Go through the data below and copy each line where the word "emit" occurs.
===== GIVEN ENTRIES
(** * CGraph: distance-matrix graphs with cached Dijkstra trees

    A shallow embedding of [src/CGraph.cpp], and of the one function of
    [src/CSVRow.cpp].  The C++ class [CGraph] keeps a square
    matrix of [double] distances, a derived adjacency matrix, two label
    translations and a growing cache of single-source shortest-path trees.

    Modelling choices.
    - [double] is Rocq's primitive binary64 float, with the IEEE comparisons
      and the rounded addition the C++ operators denote.
    - [unsigned int] and [size_t] values are [N]; a conversion to
      [unsigned int] is written out as a reduction modulo 2^32, arithmetic
      on [size_t] as a reduction modulo 2^64.
    - [std::vector] is [list]; [operator[]] outside the vector is undefined
      behaviour in C++ and is the outcome [Raise OutOfBounds] here, while
      [at] outside the container throws and is [Raise std_out_of_range].
    - [std::map] is stdpp's [gmap].
    - A member function is a function from the object to an outcome that
      carries the object as the call leaves it; the constructor returns the
      object.  A call returns, throws, runs outside a vector, or does not
      end.
    - The two [while] loops take fuel, one round per vertex.  The fuel is
      shown to be enough: the loop of [InternalDijkstra] never uses it up on
      a well-formed graph, and a walk to the root that arrives with any fuel
      arrives with this one.
    - A character stream is the list of the characters not yet read with
      its [eofbit] and [failbit]; [std::getline] is written out as the C++
      standard describes it, and a [std::string] is a list of characters.
      The loop of [CSVRow::readNextRow] takes fuel too, which is shown to be
      enough for every line. *)

From Stdlib Require Import NArith ZArith PArith List Bool Lia Ascii.
From Stdlib Require Import Floats.
From stdpp Require Import base option list gmap.

Local Open Scope N_scope.

(** ** Outcomes of a call *)

(** Modelled from the spec: the exception structs are declared in CGraph.h,
    which is not part of the sources; one constructor per struct thrown in
    CGraph.cpp, plus the library's [std::out_of_range], plus the marker for
    an [operator[]] access outside a vector. *)
Inductive failure : Type :=
| InputDistMat_MatrixTooLarge
| InputDistMat_NotSquareMatrix
| InputDistMat_InvalidElements
| InputVertexLabels_BadSize
| InputVertexLabels_RepeatedLabel
| Dijkstra_InvalidStartVertex (v : N)
| InternalException
| std_out_of_range
| OutOfBounds.
Lemma eligibility_passed_inv rnd sid eid db p :
  check_exam_eligibility rnd sid eid db = EligibilityPassed p ->
  exists settings student views answers status time_left,
    fetchone (questions_of_exam eid db) = Some settings
    /\ is_Some (student_of_teacher sid (Questions.teacher_id settings) db)
    /\ student_by_id sid db = Some student
    /\ (num_attempts sid eid db < Questions.allowed_attempts settings)%Z
    /\ real_questions eid db <> []
    /\ mapM question_view (real_questions eid db) = Some views
    /\ match in_progress_of sid eid db with
       | Some row =>
           json_loads (InProgress.answers row) = Some answers
           /\ json_loads (InProgress.question_status row) = Some status
           /\ time_left = InProgress.time_left row
       | None =>
           answers = ∅ /\ status = ∅
           /\ time_left = (Questions.duration settings * 60)%Z
       end
    /\ p = {| Payload.student_name := Students.student_name student;
              Payload.teacher_id := Students.teacher_id student;
              Payload.exam :=
                {| Payload.exam_title := Questions.exam_title settings;
                   Payload.school_name := Questions.school_name settings;
                   Payload.duration := Questions.duration settings;
                   Payload.allowed_attempts := Questions.allowed_attempts settings;
                   Payload.passing_percentage :=
                     Questions.passing_percentage settings;
                   Payload.enable_analysis_report :=
                     truthy (Questions.enable_analysis_report settings);
                   Payload.questions := shuffle rnd views;
                   Payload.answers := answers;
                   Payload.question_status := status;
                   Payload.time_left := time_left;
                   Payload.attempt_number := (num_attempts sid eid db + 1)%Z |} |}.
Proof.
  start_unfold.
  destruct (fetchone (questions_of_exam eid db)) as [settings|] eqn:Hs; [|done].
  destruct (student_of_teacher sid (Questions.teacher_id settings) db)
    as [st|] eqn:Hst; [|done].
  case_bool_decide as Hatt; [done|].
  destruct (real_questions eid db) as [|q qs] eqn:Hq; [done|].
  cbn [truthy truthy_list negb].
  destruct (mapM question_view (q :: qs)) as [views|] eqn:Hv; [|done].
  cbn [mbind option_bind default].
  destruct (in_progress_of sid eid db) as [row|] eqn:Hrow.
  - destruct (json_loads (InProgress.answers row)) as [answers|] eqn:Ha; [|done].
    cbn [mbind option_bind default].
    destruct (json_loads (InProgress.question_status row)) as [status|] eqn:Hqs;
      [|done].
    cbn [mbind option_bind default].
    destruct (student_by_id sid db) as [student|] eqn:Hsd; [|done].
    cbn [mbind option_bind default]. intros [= <-].
    exists settings, student, views, answers, status, (InProgress.time_left row).
    repeat split; try done. lia.
  - cbn [mbind option_bind default].
    destruct (student_by_id sid db) as [student|] eqn:Hsd; [|done].
    cbn [mbind option_bind default]. intros [= <-].
    exists settings, student, views, ∅, ∅, (Questions.duration settings * 60)%Z.
    repeat split; try done. lia.
Qed.

(** ** Saved progress *)

(** The guard of [save_progress] holds exactly when every field is present
    and none of the identifiers and maps is empty. *)
Definition progress_fields_ok (sid eid tid : string) (a qs : gmap string string)
    : Prop :=
  sid <> ""%string /\ eid <> ""%string /\ tid <> ""%string /\ a <> ∅ /\ qs <> ∅.

Lemma all_progress_fields_truthy sid eid tid a tl qs :
  progress_fields_ok sid eid tid a qs ->
  all_progress_fields (Some sid) (Some eid) (Some tid) (Some a) (Some tl)
    (Some qs) = true.
Proof.
  intros (Hs & He & Ht & Ha & Hq).
  cbv [all_progress_fields truthy truthy_option truthy_string truthy_dict
       is_not_None].
  by rewrite !bool_decide_eq_true_2.
Qed.

Lemma all_progress_fields_true s e t a tl qs :
  all_progress_fields s e t a tl qs = true ->
  exists sid eid tid ans time status,
    s = Some sid /\ e = Some eid /\ t = Some tid /\ a = Some ans
    /\ tl = Some time /\ qs = Some status
    /\ progress_fields_ok sid eid tid ans status.
Proof.
  cbv [all_progress_fields truthy truthy_option truthy_string truthy_dict
       is_not_None].
  rewrite !andb_true_iff. intros [[[[[Hs He] Ht] Ha] Htl] Hq].
  destruct s as [sid|], e as [eid|], t as [tid|], a as [ans|], tl as [time|],
    qs as [status|]; try done.
  exists sid, eid, tid, ans, time, status. repeat split; try done;
    by eapply bool_decide_eq_true_1.
Qed.

Lemma last_saved_snoc reqs r :
  last_saved (reqs ++ [r]) = saved_by (last_saved reqs) r.
Proof. unfold last_saved. apply foldl_snoc. Qed.

Lemma submit_exam_in_progress rid f e s n a t db k row :
  in_progress_exams (submit_exam rid f e s n a t db).2 !! k = Some row ->
  in_progress_exams db !! k = Some row.
Proof.
  destruct (submit_exam_cases rid f e s n a t db)
    as [(score & rep & eid & sid & name & tid & ans & _ & _ & _ & _ & _ & _
         & _ & _ & _ & ->)|[-> _]]; [|done].
  simpl. by intros [_ ?]%lookup_delete_Some.
Qed.

(** A row of [in_progress_exams] holds what the last accepted
    [save_progress] of its student and exam wrote. *)
Lemma in_progress_last_saved reqs k row :
  in_progress_exams (run reqs init_db) !! k = Some row ->
  exists a qs tl,
    last_saved reqs !! k = Some (a, qs, tl)
    /\ InProgress.answers row = json_dumps a
    /\ InProgress.question_status row = json_dumps qs
    /\ InProgress.time_left row = tl.
Proof.
  revert k row. induction reqs as [|r reqs IH] using rev_ind; intros k row.
  { unfold run. simpl. by rewrite lookup_empty. }
  rewrite run_snoc, last_saved_snoc.
  destruct r; simpl.
  - unfold bulk_upload_students. repeat case_match; apply IH.
  - unfold create_single_student. repeat case_match; apply IH.
  - unfold delete_student. repeat case_match; apply IH.
  - unfold update_student. repeat case_match; apply IH.
  - unfold bulk_upload_questions. repeat case_match; apply IH.
  - unfold single_upload_question. repeat case_match; apply IH.
  - unfold save_exam_settings. repeat case_match; apply IH.
  - unfold delete_question. repeat case_match; apply IH.
  - apply IH.
  - unfold save_progress.
    destruct (all_progress_fields student_id exam_id teacher_id answers
                time_left question_status) eqn:Hall.
    + apply all_progress_fields_true in Hall
        as (sid & eid & tid & a & tl & qs & -> & -> & -> & -> & -> & -> & Hall).
      apply (all_progress_fields_truthy _ _ _ _ tl) in Hall.
      rewrite Hall. simpl.
      destruct (fits_int64 tl); simpl; [|apply IH].
      destruct (decide (k = (sid, eid))) as [->|Hne].
      * rewrite !lookup_insert_eq. intros [= <-]. by exists a, qs, tl.
      * rewrite !lookup_insert_ne by done. apply IH.
    + destruct student_id as [sid|], exam_id as [eid|], teacher_id as [tid|],
        answers as [a|], time_left as [tl|], question_status as [qs|];
        rewrite ?Hall; apply IH.
  - apply IH.
  - intros Hrow%submit_exam_in_progress. by apply IH.
Qed.


(** A field that [all] rejects: absent, null or empty. *)
Definition no_string (o : option string) : Prop := o = None \/ o = Some ""%string.
Definition no_dict (o : option (gmap string string)) : Prop :=
  o = None \/ o = Some ∅.
(** [makedirs] returns only with the directory in place, and touches no
    node that was there. *)
Lemma makedirs_ok name fs fs' :
  makedirs name fs = inr fs' -> grows fs fs' /\ isdir fs' name = true.
Proof.
  unfold makedirs.
  set (fs1 := make_dirs fs (start fs name) (removelast (posixpath.names name))).
  assert (Hg1 : grows fs fs1) by apply make_dirs_grows.
  destruct (mkdir name fs1) as [e|fs2] eqn:Hmk.
  - destruct (isdir fs1 name) eqn:Hd; [|discriminate].
    intros [= <-]. auto.
  - intros [= <-]. apply mkdir_ok in Hmk as [Hg2 Hd].
    split; [by eapply grows_trans | assumption].
Qed.

(** [exist_ok=True]: on an existing directory [makedirs] changes nothing. *)
Lemma makedirs_existing name fs :
  isdir fs name = true -> makedirs name fs = inr fs.
Proof.
  unfold isdir, makedirs. intros Hd.
  destruct (resolve fs name) as [e|k] eqn:Hr; [discriminate|].
  destruct (node_at fs k) as [[|d]|] eqn:Hk; try discriminate.
  assert (Hmd : make_dirs fs (start fs name) (removelast (posixpath.names name)) = fs).
  { unfold resolve in Hr. case_bool_decide; [discriminate|].
    by apply (make_dirs_resolved _ _ _ k). }
  rewrite Hmd. unfold mkdir, isdir. by rewrite Hr, Hk.
Qed.

Lemma makedirs_empty fs : makedirs EmptyString fs = inl FileNotFoundError.
Proof. reflexivity. Qed.

(** [open(p, "a")] keeps every node, leaves a regular file at [p] whose
    content is what was there before (nothing, for a new file), and can be
    repeated. *)
Lemma open_append_ok p fs fs' :
  open_append p fs = inr fs' ->
  grows fs fs' /\
  read_file fs' p = Some (default EmptyString (read_file fs p)) /\
  open_append p fs' = inr fs'.
Proof.
  unfold open_append, read_file.
  destruct (resolve fs p) as [e|k] eqn:Hr; [discriminate|].
  destruct (node_at fs k) as [[|d]|] eqn:Hk; [discriminate| |].
  - destruct (posixpath.endswith_sep p) eqn:He; [discriminate|].
    intros [= <-]. rewrite Hr, Hk. split; [apply grows_refl | auto].
  - destruct (posixpath.endswith_sep p) eqn:He; [discriminate|].
    intros [= <-]. pose proof (grows_put fs k (File EmptyString) Hk) as Hg.
    rewrite (resolve_grows _ _ _ _ Hg Hr), node_at_put_same by assumption.
    auto.
Qed.

End os.

(** ** [hssl/session/items/log_file.py] *)
Module log_file.

(** The file object [open(path, "a")] returns.  [fileno] tells two file
    objects apart; two streams on the same path are different objects. *)
Record Stream := mkStream {
  fileno : nat;
  stream_name : string;
  stream_mode : string;
}.

(** [Formatter(fancy_formatting=...)] of the package's logging module. *)
Record Formatter := mkFormatter {
  fancy_formatting : bool;
}.

(** A [logging.StreamHandler]; [handler_id] is the object's identity, which
    is what [Logger.addHandler] and [Logger.removeHandler] compare. *)
Record Handler := mkHandler {
  handler_id : nat;
  handler_stream : Stream;
  handler_formatter : option Formatter;
}.

#[global] Instance Stream_eq_dec : EqDecision Stream.
Proof. solve_decision. Defined.
#[global] Instance Formatter_eq_dec : EqDecision Formatter.
Proof. solve_decision. Defined.
#[global] Instance Handler_eq_dec : EqDecision Handler.
Proof. solve_decision. Defined.

(** [logging.DEBUG] *)
Definition DEBUG : Z := 10.

(** What the setter does to the world outside its two globals, in the order
    it happens. *)
Inductive Event :=
| EvRemoveHandler (h : Handler)
| EvClose (s : Stream)
| EvLog (level : Z) (msg : string) (args : list Value)
| EvOpen (s : Stream)
| EvAddHandler (h : Handler).

(** The module's globals and what they refer to. *)
Record World := mkWorld {
  _LOG_HANDLER : option Handler;
  _FILE_STREAM : option Stream;
  LOGGER : list Handler;        (* LOGGER.handlers *)
  fs : os.FileSystem;
  next_id : nat;                (* the next fresh object identity *)
  trace : list Event;           (* oldest first *)
}.

Definition set_LOG_HANDLER (h : option Handler) : M World unit :=
  modify (fun w => mkWorld h (_FILE_STREAM w) (LOGGER w) (fs w) (next_id w) (trace w)).

Definition set_FILE_STREAM (s : option Stream) : M World unit :=
  modify (fun w => mkWorld (_LOG_HANDLER w) s (LOGGER w) (fs w) (next_id w) (trace w)).

Definition emit (e : Event) : M World unit :=
  modify (fun w => mkWorld (_LOG_HANDLER w) (_FILE_STREAM w) (LOGGER w) (fs w)
                           (next_id w) (trace w ++ [e])).

Definition same_object (h h' : Handler) : bool :=
  bool_decide (handler_id h = handler_id h').

(** [list.remove]: drops the first element that is the object [h]. *)
Fixpoint remove_first (h : Handler) (hs : list Handler) : list Handler :=
  match hs with
  | [] => []
  | h' :: rest => if same_object h h' then rest else h' :: remove_first h rest
  end.

(** [LOGGER.removeHandler(h)] *)
Definition removeHandler (h : Handler) : M World unit :=
  (modify (fun w => mkWorld (_LOG_HANDLER w) (_FILE_STREAM w)
                            (remove_first h (LOGGER w)) (fs w) (next_id w) (trace w)) ;;;
   emit (EvRemoveHandler h))%py.
(** * pyDAmonitor, [time_series.py]: omf/oma time series from hourly GSI diag files

    A shallow embedding of the four functions of [time_series.py]
    ([plot_time_series], [get_gsi_fps], [get_omfs], [make_plot]) and the
    properties of the pipeline they form.

    - values of a numpy [float64] array are primitive binary64 floats;
    - exceptions are an explicit outcome, printed lines, file reads and calls
      to [matplotlib.pyplot] are recorded in a trace, in program order;
    - the diag reader [Conventional(fp).get_data()] is an oracle [fs] from
      paths to either a table of observation rows or a raised exception. *)

From Stdlib Require Import ZArith List String Ascii Floats.PrimFloat Uint63 DecimalString.
From Stdlib Require Import Floats.SpecFloat Floats.FloatOps Floats.FloatAxioms.
From stdpp Require Import gmap strings list.

Local Open Scope string_scope.
Local Open Scope Z_scope.
Local Open Scope list_scope.

(** ** Exceptions, trace events and the effect monad *)

(** Classes of [Exception] the pipeline meets.  [OtherException] stands for
    any further subclass of [Exception] the diag reader may raise. *)
Inductive exn_class :=
| FileNotFoundError
| ValueError
| TypeError
| IndexError
| OtherException (name : string).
==========
### FINISHED EXERCISE
Definition emit (e : Event) : M World unit :=
   emit (EvRemoveHandler h))%py.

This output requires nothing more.